Today British making heavy troop movement from Syria into Lybya.
Fellers
He encoded it and filed it with the Egyptian Telegraph Company in Cairo for radio transmission to MILID WASH. The O.K.W. intercept station at Lauf snatched it from the ether at about 8 a.m. June 12. By 9 a cryptanalyst was working on it t
o strip the superencipherment; by 10 it had been decrypted; by 11:30 Rommel had it in plenty of time to warn his airfields. On the night of the 13th, as expected, commandos dropped from the sky and strike forces roared in from the east.
The waiting German and Italian forces massacred them. The carefully planned operation failed almost completely. At the three North African airports of Martuba, El Fetejak, and Barce, not a plane was touched; at the K2 and K3 airfields, the British succeeded only in slightly damaging eight craft, all of them repairable in a few days. At three other airfields (Benina in North Africa and Heraklion and Castelli in Crete), where the warnings were either not received or ignored, the British destroyed a total of 18 planes and burned two hangars.
Next day, airplanes that had been saved from destruction by the timely warning delivered heavy attacks upon the convoy from Alexandria, sinking three destroyers and two merchant ships. A U-boat got a heavy cruiser, and when heavy Italian forces sortied from Taranto, the convoy turned back under this threat and the entire operation failed. “The approach to Malta from the eastward remained sealed, and no convoy again attempted this passage until November,” wrote Churchill. “Thus, in spite of our greatest efforts, only two supply ships out of seventeen got through, and the crisis in the island continued.” And Rommel’s pipeline remained open.

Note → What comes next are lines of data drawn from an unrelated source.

(** Merkle sync core of the editor front end: a model of
    merkle-tree-service.ts, local-ingestion-service.ts and
    backend-chat-service.ts, and the properties established for it. *)

From Stdlib Require Import String Ascii NArith ZArith List Bool Lia Sorted Permutation.
Import ListNotations.
Set Warnings "-register-all".
Open Scope N_scope.

(** * JavaScript strings, UTF-8 and SHA-256 *)

(** A JavaScript string is a sequence of UTF-16 code units. *)
Definition jsstring := list N.

(** An ASCII literal as a JavaScript string. *)
Definition js (s : string) : jsstring := map N_of_ascii (list_ascii_of_string s).

(** TextEncoder.encode: the UTF-8 bytes of the code points of the string;
    a surrogate without its partner is encoded as U+FFFD. *)
Fixpoint utf8_encode (s : jsstring) : list N :=
  match s with
  | [] => []
  | c :: rest =>
      if c <? 0x80 then c :: utf8_encode rest
      else if c <? 0x800 then
        N.lor 0xC0 (N.shiftr c 6) :: N.lor 0x80 (N.land c 0x3F) :: utf8_encode rest
      else if (0xD800 <=? c) && (c <? 0xDC00) then
        match rest with
        | d :: rest' =>
            if (0xDC00 <=? d) && (d <? 0xE000) then
              let cp := 0x10000 + N.shiftl (c - 0xD800) 10 + (d - 0xDC00) in
              N.lor 0xF0 (N.shiftr cp 18)
                :: N.lor 0x80 (N.land (N.shiftr cp 12) 0x3F)
                :: N.lor 0x80 (N.land (N.shiftr cp 6) 0x3F)
                :: N.lor 0x80 (N.land cp 0x3F) :: utf8_encode rest'
            else 0xEF :: 0xBF :: 0xBD :: utf8_encode rest
        | [] => [0xEF; 0xBF; 0xBD]
        end
      else if (0xDC00 <=? c) && (c <? 0xE000) then
        0xEF :: 0xBF :: 0xBD :: utf8_encode rest
      else
        N.lor 0xE0 (N.shiftr c 12)
          :: N.lor 0x80 (N.land (N.shiftr c 6) 0x3F)
          :: N.lor 0x80 (N.land c 0x3F) :: utf8_encode rest
  end.

(** crypto.subtle.digest('SHA-256', data), after FIPS 180-4, on 32-bit words
    kept in N. *)
Module SHA256.
Definition mask32 : N := 0xFFFFFFFF.
Definition add32 (a b : N) : N := N.land (a + b) mask32.
Definition rotr (n x : N) : N :=
  N.lor (N.shiftr x n) (N.land (N.shiftl x (32 - n)) mask32).
Definition Ch (x y z : N) := N.lxor (N.land x y) (N.land (N.lxor x mask32) z).
Definition Maj (x y z : N) := N.lxor (N.lxor (N.land x y) (N.land x z)) (N.land y z).
Definition Sigma0 x := N.lxor (N.lxor (rotr 2 x) (rotr 13 x)) (rotr 22 x).
Definition Sigma1 x := N.lxor (N.lxor (rotr 6 x) (rotr 11 x)) (rotr 25 x).
Definition sigma0 x := N.lxor (N.lxor (rotr 7 x) (rotr 18 x)) (N.shiftr x 3).
Definition sigma1 x := N.lxor (N.lxor (rotr 17 x) (rotr 19 x)) (N.shiftr x 10).

(** The constants of FIPS 180-4: the first 32 bits of the fractional parts
    of the cube roots of the first 64 primes, and of the square roots of
    the first 8 primes. *)
Definition is_prime (n : nat) : bool :=
  forallb (fun d => negb (Nat.eqb (Nat.modulo n d) 0)) (seq 2 (n - 2)).

Definition primes : list N := map N.of_nat (filter is_prime (seq 2 310)).

Definition cube_root (n : N) : N :=
  fold_left (fun r b => let r' := r + N.shiftl 1 (N.of_nat b) in
                        if r' * r' * r' <=? n then r' else r)
            (rev (seq 0 36)) 0.

Definition K : list N :=
  map (fun p => N.land (cube_root (N.shiftl p 96)) mask32) primes.

Definition H0 : list N :=
  map (fun p => N.land (N.sqrt (N.shiftl p 64)) mask32) (firstn 8 primes).

Definition be_bytes (n : nat) (x : N) : list N :=
  map (fun i => N.land (N.shiftr x (8 * N.of_nat i)) 0xFF) (rev (seq 0 n)).

Definition pad (msg : list N) : list N :=
  let len := N.of_nat (length msg) in
  let k := (64 - ((len + 9) mod 64)) mod 64 in
  msg ++ [0x80] ++ repeat 0 (N.to_nat k) ++ be_bytes 8 (8 * len).

Fixpoint words (bs : list N) : list N :=
  match bs with
  | a :: b :: c :: d :: rest =>
      (N.shiftl a 24 + N.shiftl b 16 + N.shiftl c 8 + d) :: words rest
  | _ => []
  end.

Fixpoint blocks (fuel : nat) (ws : list N) : list (list N) :=
  match fuel, ws with
  | S fuel', _ :: _ => firstn 16 ws :: blocks fuel' (skipn 16 ws)
  | _, _ => []
  end.

Fixpoint extend (n : nat) (window : list N) : list N :=
  match n with
  | O => []
  | S n' =>
      let w := add32 (add32 (sigma1 (nth 14 window 0)) (nth 9 window 0))
                     (add32 (sigma0 (nth 1 window 0)) (nth 0 window 0)) in
      w :: extend n' (tl window ++ [w])
  end.

Definition schedule (block : list N) : list N := block ++ extend 48 block.

Definition round (st : list N) (kw : N * N) : list N :=
  match st with
  | [a; b; c; d; e; f; g; h] =>
      let t1 := add32 (add32 (add32 h (Sigma1 e)) (add32 (Ch e f g) (fst kw))) (snd kw) in
      let t2 := add32 (Sigma0 a) (Maj a b c) in
      [add32 t1 t2; a; b; c; add32 d t1; e; f; g]
  | _ => st
  end.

With his gasoline supplies assured, at least temporarily, the Desert Fox swept forward in the onslaught he had begun on the moonlit night of May 26-27. Complementing the strategic intelligence that the Fellers intercepts were providing was the tactical intelligence from his highly efficient Fernmeldeaufklärung Company under Captain Alfred Seeböhm. This mobile outfit tuned into every British 8th Army radio station, picked up every scrap of chat, ascertained troop and tank concentrations and movements by direction-finding, learned which units were where by analyzing call-signs, studied British cryptograms, and in general provided Rommel with much of the raw data by which he could sniff out the enemy’s intentions.